> **Problem description**
Once you find the line with "Hsh. eauto 12." in the entries below, return exactly every line from it through the line with "intros [= <-]. eauto.".

** Information supplied follows **

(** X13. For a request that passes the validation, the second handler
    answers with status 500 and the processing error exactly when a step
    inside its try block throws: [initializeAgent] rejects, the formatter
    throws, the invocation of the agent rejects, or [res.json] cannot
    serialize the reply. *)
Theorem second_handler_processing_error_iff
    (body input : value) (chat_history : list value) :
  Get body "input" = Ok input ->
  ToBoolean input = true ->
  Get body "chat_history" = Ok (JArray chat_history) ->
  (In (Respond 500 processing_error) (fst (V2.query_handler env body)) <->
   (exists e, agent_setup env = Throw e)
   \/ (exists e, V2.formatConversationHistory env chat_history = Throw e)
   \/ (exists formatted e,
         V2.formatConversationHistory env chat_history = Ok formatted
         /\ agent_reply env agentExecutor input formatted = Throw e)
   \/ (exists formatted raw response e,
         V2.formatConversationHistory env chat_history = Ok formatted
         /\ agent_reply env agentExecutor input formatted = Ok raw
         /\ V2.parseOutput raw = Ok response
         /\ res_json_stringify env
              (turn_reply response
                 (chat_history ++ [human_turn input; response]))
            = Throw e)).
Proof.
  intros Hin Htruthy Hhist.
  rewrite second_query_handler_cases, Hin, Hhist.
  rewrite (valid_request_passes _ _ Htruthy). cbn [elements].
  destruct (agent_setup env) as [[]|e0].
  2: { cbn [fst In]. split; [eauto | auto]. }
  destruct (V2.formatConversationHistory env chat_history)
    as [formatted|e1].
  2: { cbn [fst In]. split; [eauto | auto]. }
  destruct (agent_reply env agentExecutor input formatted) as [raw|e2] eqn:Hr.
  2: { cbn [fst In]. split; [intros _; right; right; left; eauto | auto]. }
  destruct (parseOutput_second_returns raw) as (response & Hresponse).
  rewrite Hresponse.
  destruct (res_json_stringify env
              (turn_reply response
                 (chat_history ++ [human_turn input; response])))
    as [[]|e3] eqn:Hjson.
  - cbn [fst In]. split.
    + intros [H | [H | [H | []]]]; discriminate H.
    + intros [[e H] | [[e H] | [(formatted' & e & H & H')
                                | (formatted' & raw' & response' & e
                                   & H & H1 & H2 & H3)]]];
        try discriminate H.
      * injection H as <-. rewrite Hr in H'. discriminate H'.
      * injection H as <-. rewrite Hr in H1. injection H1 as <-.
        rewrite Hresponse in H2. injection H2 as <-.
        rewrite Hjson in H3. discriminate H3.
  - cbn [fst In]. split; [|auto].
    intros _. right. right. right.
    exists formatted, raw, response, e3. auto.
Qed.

** End of Information supplied **
** Information supplied follows **

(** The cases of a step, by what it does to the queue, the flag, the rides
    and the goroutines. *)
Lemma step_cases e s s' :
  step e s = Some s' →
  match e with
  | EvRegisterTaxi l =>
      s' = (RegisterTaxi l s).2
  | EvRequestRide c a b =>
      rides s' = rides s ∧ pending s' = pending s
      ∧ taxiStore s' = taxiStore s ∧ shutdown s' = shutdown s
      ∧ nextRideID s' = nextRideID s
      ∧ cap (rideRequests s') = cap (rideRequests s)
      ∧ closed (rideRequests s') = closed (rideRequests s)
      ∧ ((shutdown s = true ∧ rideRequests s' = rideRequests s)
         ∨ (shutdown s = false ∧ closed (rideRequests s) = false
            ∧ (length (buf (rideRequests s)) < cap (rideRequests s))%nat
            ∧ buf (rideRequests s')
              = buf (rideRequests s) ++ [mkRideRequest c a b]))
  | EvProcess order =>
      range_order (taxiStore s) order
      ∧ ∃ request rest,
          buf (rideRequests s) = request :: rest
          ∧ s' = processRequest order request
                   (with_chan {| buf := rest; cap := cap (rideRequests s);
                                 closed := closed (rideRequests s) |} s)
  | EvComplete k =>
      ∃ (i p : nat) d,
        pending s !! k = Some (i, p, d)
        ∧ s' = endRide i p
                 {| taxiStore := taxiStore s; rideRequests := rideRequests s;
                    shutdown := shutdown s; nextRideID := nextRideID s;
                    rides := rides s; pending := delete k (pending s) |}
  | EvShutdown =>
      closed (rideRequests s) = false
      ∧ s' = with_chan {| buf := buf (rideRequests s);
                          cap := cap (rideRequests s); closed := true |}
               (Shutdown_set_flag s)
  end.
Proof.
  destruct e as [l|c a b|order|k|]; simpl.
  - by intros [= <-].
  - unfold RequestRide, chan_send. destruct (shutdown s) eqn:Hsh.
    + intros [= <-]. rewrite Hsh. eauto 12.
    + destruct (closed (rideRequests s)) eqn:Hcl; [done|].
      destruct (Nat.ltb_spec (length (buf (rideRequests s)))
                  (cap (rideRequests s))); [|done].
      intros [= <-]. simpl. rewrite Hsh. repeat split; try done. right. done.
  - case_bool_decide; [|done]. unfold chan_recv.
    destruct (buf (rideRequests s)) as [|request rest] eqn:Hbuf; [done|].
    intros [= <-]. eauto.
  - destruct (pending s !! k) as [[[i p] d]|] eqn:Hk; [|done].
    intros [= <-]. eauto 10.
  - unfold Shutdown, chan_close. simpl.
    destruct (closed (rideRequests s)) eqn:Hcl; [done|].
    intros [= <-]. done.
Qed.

** End of Information supplied **

> **Solved exercise**
    + intros [= <-]. rewrite Hsh. eauto 12.
    + destruct (closed (rideRequests s)) eqn:Hcl; [done|].
      destruct (Nat.ltb_spec (length (buf (rideRequests s)))
                  (cap (rideRequests s))); [|done].
      intros [= <-]. simpl. rewrite Hsh. repeat split; try done. right. done.
  - case_bool_decide; [|done]. unfold chan_recv.
    destruct (buf (rideRequests s)) as [|request rest] eqn:Hbuf; [done|].
    intros [= <-]. eauto.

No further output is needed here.